Did Beijing’s echo chamber render it deaf to Hong Kong’s distress?

  • Beijing’s shocked silence at Hong Kong’s election results suggests that it had succumbed to an echo chamber of its own making and completely misread the situation. The question is: is Beijing asking itself how it got it so wrong?
The pro-democracy camp’s landslide win at Hong Kong’s district elections on November 24 sent a shock wave through the Hong Kong and Beijing establishments. Despite Chief Executive Carrie Lam Cheng Yuet-ngor’s stated resolve to reflect on the result, will Beijing get the right message?
Hong Kong’s government had counted on the so-called silent majority to side with the establishment and turn their back on the spiralling street violence. In the days leading up to the election, Chinese state media had expressed confidence that an election focusing on district-level affairs would bypass political dissonance.

In the run-up to the election, People’s Daily ran a series of articles with titles such as “Hong Kong citizens’ view: ‘District councillors should serve the people more, not just shout political slogans’”, “Hong Kong's political circles say: Community livelihoods the focus of district elections, votes should be used to say no to violence and rioters”, “Hong Kong communities want district elections to focus on improving people’s livelihood”.

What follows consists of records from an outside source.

(** The pre-checks: nothing is called when one of them refuses. *)
Lemma createAndAttach_refused (v : Volume) (sizeGb : Z) (t : trace) (total : Z) :
  managedVolumeSizeGb v = Some total ->
  total > MaxLogicalSizeGb v \/ Go.len32 (ManagedVolumes v) = MaxCreatedVolumes v ->
  exists e,
    createAndAttachEbsVolume w v sizeGb t = (Err e, v, t)
    /\ errorKind e = CapacityExceeded.
Proof.
  intros Ht H. unfold createAndAttachEbsVolume. rewrite Ht.
  destruct (Z.gtb_spec total (MaxLogicalSizeGb v)) as [Hgt|Hle].
  - eexists. split; reflexivity.
  - destruct H as [H|H]; [lia|]. rewrite H, Z.eqb_refl.
    eexists. split; reflexivity.
Qed.

(** The growth is refused, without any call, by either pre-check. *)
Lemma GrowVolume_refused (v : Volume) (t : trace) (total : Z) :
  managedVolumeSizeGb v = Some total ->
  total > MaxLogicalSizeGb v \/ Go.len32 (ManagedVolumes v) = MaxCreatedVolumes v ->
  exists e,
    GrowVolume w v t = (Err e, v, t)
    /\ (Go.sub32 (MaxLogicalSizeGb v) (InitialSizeGb v) > 0 -> errorKind e = CapacityExceeded)
    /\ (Go.sub32 (MaxLogicalSizeGb v) (InitialSizeGb v) <= 0 -> errorKind e = InvalidCapacityConfig).
Proof.
  intros Ht H. unfold GrowVolume.
  destruct (Z_le_gt_dec (Go.sub32 (MaxLogicalSizeGb v) (InitialSizeGb v)) 0) as [Hle|Hgt].
  - rewrite calculateSizeIncreasePerVolume_error by assumption.
    exists ErrCannotGrow. split; [reflexivity|]. split; [lia | reflexivity].
  - pose proof (calculateSizeIncreasePerVolume_no_error w v Hgt) as Hcalc.
    destruct (calculateSizeIncreasePerVolume w v) as [size err]. simpl in Hcalc. subst err.
    destruct (createAndAttach_refused v size t total Ht H) as (e & Hrun & Hkind).
    exists e. unfold bind. rewrite Hrun.
    split; [reflexivity|]. split; [intros _; exact Hkind | lia].
Qed.

(** A step that fails after the creation is followed by the rollback of
    the volume, and the attempt returns the error of the step, joined with
    the error of the rollback when there is one. *)
Lemma createAndAttach_rolls_back (v : Volume) (sizeGb : Z) (t : trace)
      device tc input vol volumeId made step v1 e :
  createdFor w v sizeGb t device tc input vol volumeId ->
  protocolStep v vol device volumeId made step v1 ->
  allSucceed w (tc ++ [CreateVolumeCall input]) made ->
  stepError w (tc ++ CreateVolumeCall input :: made) step = Some e ->
  createAndAttachEbsVolume w v sizeGb t
  = (Err (match fst (removeVolume w v1 volumeId
                       (tc ++ CreateVolumeCall input :: made ++ [step])) with
          | Some e2 => JoinError [e; e2]
          | None => e
          end),
     v1,
     tc ++ CreateVolumeCall input :: made
        ++ [step; DetachVolume volumeId; WaitVolumeAvailable volumeId 20; DeleteVolume volumeId]).
Proof.
  intros (total & volumes & scanned & volumeType & tags & Htotal & Hle & Hlen & Hd & Hcount
          & Hscan & Htype & Htags & -> & -> & Hcreate & Hid) Hstep Hmade He.
  unfold createAndAttachEbsVolume. rewrite Htotal.
  destruct (Z.gtb_spec total (MaxLogicalSizeGb v)) as [Hgt|_]; [lia|].
  destruct (Z.eqb_spec (Go.len32 (ManagedVolumes v)) (MaxCreatedVolumes v)) as [E|_];
    [contradiction|].
  unfold bind at 1. unfold instanceHasCapacity, bind, perform, ret. rewrite Hd.
  destruct (Z.gtb_spec (Go.wrap32 (Z.of_nat (List.length volumes))) (MaxAttachedVolumes v))
    as [Hgt|_]; [lia|].
  cbn [negb]. unfold getNextLogicalDevice. unfold probeCall in Hscan. rewrite Hscan.
  rewrite Htype. cbv beta iota. rewrite Htags. cbv beta iota.
  rewrite Hcreate. cbv beta iota. rewrite Hid. cbv beta iota.
  destruct Hstep; cbn [allSucceed stepError app] in *.
  - rewrite He. cbv beta iota.
    rewrite !removeVolume_run. cbn [fst]. rewrite <- ?app_assoc. cbn [app].
    destruct (errors.Join _); reflexivity.
  - destruct Hmade as (Hwait & _). rewrite Hwait. cbv beta iota.
    rewrite <- ?app_assoc in *. cbn [app] in *. rewrite He. cbv beta iota.
    rewrite !removeVolume_run. cbn [fst]. rewrite <- ?app_assoc. cbn [app].
    destruct (errors.Join _); reflexivity.
  - destruct Hmade as (Hwait & Hattach & _). rewrite Hwait. cbv beta iota.
    rewrite <- ?app_assoc in *. cbn [app] in *. rewrite Hattach. cbv beta iota.
    change (Host (setManagedVolumes v (ManagedVolumes v ++ [createVolumeOutputToVolume vol])))
      with (Host v).
    rewrite <- ?app_assoc in *. cbn [app] in *. rewrite He. cbv beta iota.
    fold (appended v vol).
    rewrite !removeVolume_run. cbn [fst]. rewrite <- ?app_assoc. cbn [app].
    destruct (errors.Join _); reflexivity.
Qed.
(** * BlocklistApp: the resolution client and the search controller

    A shallow embedding of [src/components/BlocklistApp.tsx].

    - JavaScript run-time values, as [JSON.parse] produces them, and the
      few operations the component applies to them (property read,
      truthiness, [||], [=== 0], [> 0]).
    - The three functions of the [API] object, each a [try]/[catch]
      around one [fetch].
    - The component's async handlers as resumable procedures that
      suspend at every [await], the controller as a transition system
      whose events are the ones the browser delivers, and the render
      function as a function from the state to the elements shown. *)

From Stdlib Require Import String Ascii ZArith List Bool Lia.
From Stdlib Require Import DecimalString DecimalZ DecimalFacts.
From stdpp Require Import base tactics option list.
Import ListNotations.
Local Set Warnings "-register-all".
Local Open Scope string_scope.
Local Open Scope Z_scope.

(** ** JavaScript values *)

(** What [response.json()] can yield, plus [undefined].  Numbers are kept
    as integers: the component only tests them against zero.  A string is
    a sequence of code units, one [ascii] each. *)
Inductive value : Type :=
  | VUndef
  | VNull
  | VBool (b : bool)
  | VNum (n : Z)
  | VStr (s : string)
  | VArr (items : list value)
  | VObj (fields : list (string * value)).

Inductive error : Type :=
  | TypeError
  | SyntaxError
  | URIError.

(** The result of evaluating an expression or awaiting a promise: a value,
    or a thrown error (a rejected promise). *)
Inductive completion (A : Type) : Type :=
  | Normal (a : A)
  | Throw (e : error).
Arguments Normal {A} a.
Arguments Throw {A} e.

Definition bind {A B} (c : completion A) (k : A -> completion B) : completion B :=
  match c with
  | Normal a => k a
  | Throw e => Throw e
  end.

Notation "'let*' x ':=' c 'in' k" := (bind c (fun x => k))
  (at level 10, x name, c at level 100, k at level 200).

(** [try { body } catch (error) { handler }] *)
Definition try_catch {A} (body : completion A) (handler : error -> completion A)
  : completion A :=
  match body with
  | Normal a => Normal a
  | Throw e => handler e
  end.

(** The built-in conversions whose algorithms are not part of the
    component.  Each is consulted only outside the case the language
    fixes trivially (see [to_string], [to_number]). *)
Class Builtins : Type := {
  (** [ToString] on a value that is not a string. *)
  ToString_other : value -> string;
  (** [ToNumber] on a string, array or object; [None] is [NaN]. *)
  ToNumber_other : value -> option Z;
  (** [encodeURIComponent] on a string; [None] is a thrown [URIError]. *)
  encodeURI_string : string -> option string
}.

(** *** The conversions, carried out

    [ToString] and [encodeURIComponent] as the language defines them on
    the values of this model (integers print in decimal, which is what
    the language does below 10^21; a code unit is below 256, so none is a
    surrogate and [encodeURIComponent] cannot throw).  [ToNumber] is
    carried out for the empty string and for decimal integers only, and
    takes every other spelling of a number as [NaN]. *)

Fixpoint js_ToString (v : value) : string :=
  match v with
  | VUndef => "undefined"
  | VNull => "null"
  | VBool true => "true"
  | VBool false => "false"
  | VNum n => NilZero.string_of_int (Z.to_int n)
  | VStr s => s
  | VArr items =>
      String.concat ","
        (map (fun item =>
                match item with
                | VUndef | VNull => ""
                | _ => js_ToString item
                end) items)
  | VObj _ => "[object Object]"
  end.
(** * TinyPNG Manager: API-key rotation ledger and compression dispatcher

    A shallow embedding of
      - the key manager module [services/apiKeyManager] (class
        [ApiKeyManager]),
      - the compression service module [services/tinypng] (class
        [TinyPNGService]),
      - the [POST /api/upload] handler of [registerRoutes] together with
        the two [MemStorage] methods it calls,
    followed by the properties of the key-rotation / quota-tracking core.

    Modelling conventions.
      - JavaScript numbers that count things (usage counters, the monthly
        limit, byte sizes) are mathematical integers [Z]; array positions
        ([currentIndex], loop counters) are [nat].
      - The [used] object is a finite map from key strings to counters
        (its own properties).  Module [JsTable] models the same table with
        inherited properties, [NaN] and double addition, and the two are
        related where they coincide.
      - [fs.readFile] / [fs.writeFile] on the configuration file succeed;
        the file content is the [file] component of the manager state.
      - [console.*] calls are dropped.  The floating-point field
        [savingsPercent] is not represented. *)

From Stdlib Require Import ZArith Lia.
From stdpp Require Import base option list gmap strings.

Local Open Scope string_scope.
Local Open Scope list_scope.
Local Open Scope nat_scope.

(** ** The configuration object ([interface ApiKeyConfig])

    [cfg.tinypng.keys], [cfg.tinypng.currentIndex],
    [cfg.tinypng.rateLimits.monthly] and [cfg.tinypng.rateLimits.used]
    are the four fields below; the two wrapper objects carry nothing else. *)

Record ApiKeyConfig := mkConfig {
  keys : list string;
  currentIndex : nat;
  monthly : Z;
  used : gmap string Z
}.

Definition set_keys (ks : list string) (c : ApiKeyConfig) : ApiKeyConfig :=
  mkConfig ks (currentIndex c) (monthly c) (used c).
Definition set_currentIndex (i : nat) (c : ApiKeyConfig) : ApiKeyConfig :=
  mkConfig (keys c) i (monthly c) (used c).
Definition set_used (u : gmap string Z) (c : ApiKeyConfig) : ApiKeyConfig :=
  mkConfig (keys c) (currentIndex c) (monthly c) u.

(** [rateLimits.used[key] || 0], for a key that has an entry of its own or
    whose name is not inherited from [Object.prototype]; the read without
    that proviso is [JsTable.getOr0]. *)
Definition usedOr0 (c : ApiKeyConfig) (key : string) : Z :=
  match used c !! key with
  | Some v => if (v =? 0)%Z then 0%Z else v
  | None => 0%Z
  end.

(** ** The manager object ([class ApiKeyManager])

    [config] is the private field [this.config] ([None] is [null]);
    [file] is the parsed content of the JSON file at [configPath]. *)

Record ApiKeyManager := mkManager {
  config : option ApiKeyConfig;
  file : ApiKeyConfig;
  initialized : bool
}.

Definition set_config (c : ApiKeyConfig) (m : ApiKeyManager) : ApiKeyManager :=
  mkManager (Some c) (file m) (initialized m).

(** [loadConfig]: returns the cached object, reading the file on first use. *)
Definition loadConfig (m : ApiKeyManager) : ApiKeyConfig * ApiKeyManager :=
  match config m with
  | Some c => (c, m)
  | None => (file m, set_config (file m) m)
  end.

(** [saveConfig]: a no-op without a loaded object, else a full overwrite. *)
Definition saveConfig (m : ApiKeyManager) : ApiKeyManager :=
  match config m with
  | None => m
  | Some c => mkManager (Some c) c (initialized m)
  end.

(** [ensureInitialized]: loads the configuration once and raises the flag.
    The per-key import into the record store touches only
    [storage.apiKeys], which no ledger operation reads. *)
Definition ensureInitialized (m : ApiKeyManager) : ApiKeyManager :=
  if initialized m then m
  else let '(_, m1) := loadConfig m in
       mkManager (config m1) (file m1) true.

(** The body of the [for] loop of [getNextAvailableKey], from counter [i],
    with [fuel] iterations left.  The result is the chosen [keyIndex] and
    key.  [(currentIndex + i) % keys.length] is below [keys.length], so the
    array read always hits; the [None] branch is never taken. *)
Fixpoint scanKeys (c : ApiKeyConfig) (i fuel : nat) : option (nat * string) :=
  match fuel with
  | O => None
  | S fuel' =>
      let keyIndex := ((currentIndex c + i) mod length (keys c))%nat in
      match keys c !! keyIndex with
      | Some key =>
          if bool_decide (usedOr0 c key < monthly c)%Z
          then Some (keyIndex, key)
          else scanKeys c (S i) fuel'
      | None => None
      end
  end.

(** [getNextAvailableKey] *)
Definition getNextAvailableKey (m : ApiKeyManager)
  : option string * ApiKeyManager :=
  let m0 := ensureInitialized m in
  let '(c, m1) := loadConfig m0 in
  match scanKeys c 0 (length (keys c)) with
  | Some (keyIndex, key) =>
      (Some key, saveConfig (set_config (set_currentIndex keyIndex c) m1))
  | None => (None, m1)
  end.

(** [recordUsage]: the guard [if (!used[apiKey]) used[apiKey] = 0] fires on
    a missing entry and on a zero entry; afterwards the entry exists and
    [++] adds one to it.  This is the code's table update for a key that
    has an entry of its own or a name that is not inherited, and a counter
    of magnitude below 2^53; the update without those provisos is
    [JsTable.recordUsage]. *)
Definition recordUsage (apiKey : string) (m : ApiKeyManager) : ApiKeyManager :=
  let '(c, m1) := loadConfig m in
  let u1 := match used c !! apiKey with
            | Some v => if (v =? 0)%Z then <[apiKey := 0%Z]> (used c) else used c
            | None => <[apiKey := 0%Z]> (used c)
            end in
  let u2 := match u1 !! apiKey with
            | Some v => <[apiKey := (v + 1)%Z]> u1
            | None => u1
            end in
  saveConfig (set_config (set_used u2 c) m1).

(** [addApiKey] *)
Definition addApiKey (apiKey : string) (m : ApiKeyManager) : ApiKeyManager :=
  let '(c, m1) := loadConfig m in
  if bool_decide (apiKey ∈ keys c) then m1
  else saveConfig
         (set_config (set_used (<[apiKey := 0%Z]> (used c))
                        (set_keys (keys c ++ [apiKey]) c)) m1).

(** [removeApiKey] *)
Definition removeApiKey (apiKey : string) (m : ApiKeyManager) : ApiKeyManager :=
  let '(c, m1) := loadConfig m in
  let c1 := set_keys (filter (λ key, key ≠ apiKey) (keys c)) c in
  let c2 := set_used (delete apiKey (used c1)) c1 in
  let c3 := if bool_decide (length (keys c2) ≤ currentIndex c2)%nat
            then set_currentIndex 0 c2 else c2 in
  saveConfig (set_config c3 m1).



(** [resetMonthlyUsage] *)
Definition resetMonthlyUsage (m : ApiKeyManager) : ApiKeyManager :=
  let '(c, m1) := loadConfig m in
  saveConfig (set_config (set_used ∅ c) m1).

(** The configuration the next operation will work on. *)
Definition ledger (m : ApiKeyManager) : ApiKeyConfig := fst (loadConfig m).

(** ** The provider client (package [tinify])

    The provider is an external collaborator.  Its behaviour is an oracle
    over an abstract remote state: [validate] stands for
    [tinify.validate()] and [toBuffer] for
    [tinify.fromBuffer(buffer).toBuffer()], both under the key last
    assigned to [tinify.key].  A failure is one of the four error classes
    the package exports, or any other thrown value. *)

Inductive TinifyErrorClass :=
  | AccountError | ClientError | ServerError | ConnectionError | OtherError.

Record TinifyError := mkTinifyError {
  err_class : TinifyErrorClass;
  err_message : string
}.

Definition Buffer := list Byte.byte.

Inductive ProviderCall :=
  | CallValidate (key : string)
  | CallToBuffer (key : string) (payload : Buffer).

(** The [catch] block of [compressImage]: the message of the [Error] it
    throws, by [instanceof] test in source order. *)
Definition rethrow (e : TinifyError) : string :=
  match err_class e with
  | AccountError => ("TinyPNG account error: " ++ err_message e)%string
  | ClientError => ("TinyPNG client error: " ++ err_message e)%string
  | ServerError => ("TinyPNG server error: " ++ err_message e)%string
  | ConnectionError => ("TinyPNG connection error: " ++ err_message e)%string
  | OtherError => ("TinyPNG compression failed: " ++ err_message e)%string
  end.
Definition set_criticalWarnings (g : GameState) (v : list string) : GameState :=
  {| playerName := playerName g; day := day g; timeSlot := timeSlot g;
     budget := budget g; reputation := reputation g;
     projectProgress := projectProgress g; stakeholders := stakeholders g;
     completedSequences := completedSequences g;
     completedScenarios := completedScenarios g; eventsLog := eventsLog g;
     history := history g; scenarioSchedule := scenarioSchedule g;
     criticalWarnings := v; inbox := inbox g;
     calendar := calendar g; decisionLog := decisionLog g;
     processLog := processLog g; playerActionsLog := playerActionsLog g;
     playerNotes := playerNotes g;
     weeklySchedule := weeklySchedule g; readDocuments := readDocuments g;
     stakeholder_preferences := stakeholder_preferences g |}.

Definition set_inbox (g : GameState) (v : list InboxEmail) : GameState :=
  {| playerName := playerName g; day := day g; timeSlot := timeSlot g;
     budget := budget g; reputation := reputation g;
     projectProgress := projectProgress g; stakeholders := stakeholders g;
     completedSequences := completedSequences g;
     completedScenarios := completedScenarios g; eventsLog := eventsLog g;
     history := history g; scenarioSchedule := scenarioSchedule g;
     criticalWarnings := criticalWarnings g; inbox := v;
     calendar := calendar g; decisionLog := decisionLog g;
     processLog := processLog g; playerActionsLog := playerActionsLog g;
     playerNotes := playerNotes g;
     weeklySchedule := weeklySchedule g; readDocuments := readDocuments g;
     stakeholder_preferences := stakeholder_preferences g |}.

In August, the Post  reported that a Hongkonger approached by “mainland researchers” with questions on Hong Kong’s unrest could not help but ask them instead: “How could you have got things so wrong?” More than five months after the first mass anti-extradition law demonstration in June, we still have no answer. But now the question is whether Beijing is asking the same.
At the recent election, the pro-establishment camp collectively won 1.2 million votes, against 1.6 million accrued to the pro-democracy camp. As a result of the first-past-the-post electoral system, 17 of the 18 districts went to the pan-democrats. The 2.94 million turnout is a record, representing 71.2 per cent of registered voters, up from 47 per cent in 2015. While both camps garnered additional votes, the impact of young voters pushed pan-democrats’ vote share from 40.2 per cent in 2015 to 57 per cent.
China’s state media have downplayed the election results. They have failed to acknowledge that, contrary to their prediction, political identity, rather than livelihoods, determined the outcome.
As the district council election became a de facto referendum on the central government, I expect Hong Kong politics to increasingly play out what Hang Lung Properties chairman Ronnie Chan Chi-chung called the “Taiwanisation” effect. For years, Taiwanese elections, particularly for the president, have turned more on candidates’ positions on China than their qualifications. The election slated for next January is shaping up to continue this trend.
The Hong Kong protest is also first and foremost information warfare, with pro-Beijing and pro-democracy camps in Hong Kong as well as in the rest of the world taking polarised views about basic facts. Fearing its spillover effect on the mainland, Beijing is tightening its grip on civil discourse.
In an echo chamber, sycophants’ voices drown out dissidents’. This compromises the process of getting to the bottom of the social disaffection, integral to any effective governance. I have long held that the housing issue, while of paramount importance, is just another red herring in understanding Hong Kong’s youth discontent.
Last month, Washington-based Freedom House issued its Freedom on the Net 2019 report, placing China, for the fourth consecutive year, at the bottom with a score of 10 out of 100 (most free). But China disagrees.
In November last year, China’s Vice-Minister of Foreign Affairs Le Yucheng defended China’s record at the United Nations Human Rights Council meeting: “There are more than 800 million internet users in China, 12,000 newspapers and periodicals, and 30 billion pieces of information generated by internet users every day. China produces the largest quantity of information and the most diversified and most active ideas in the world. A country like this is criticised for no freedom of speech. How does it make sense? Does it mean that only anti-government statements and separationist and terrorist expressions could be seen as freedom of speech?”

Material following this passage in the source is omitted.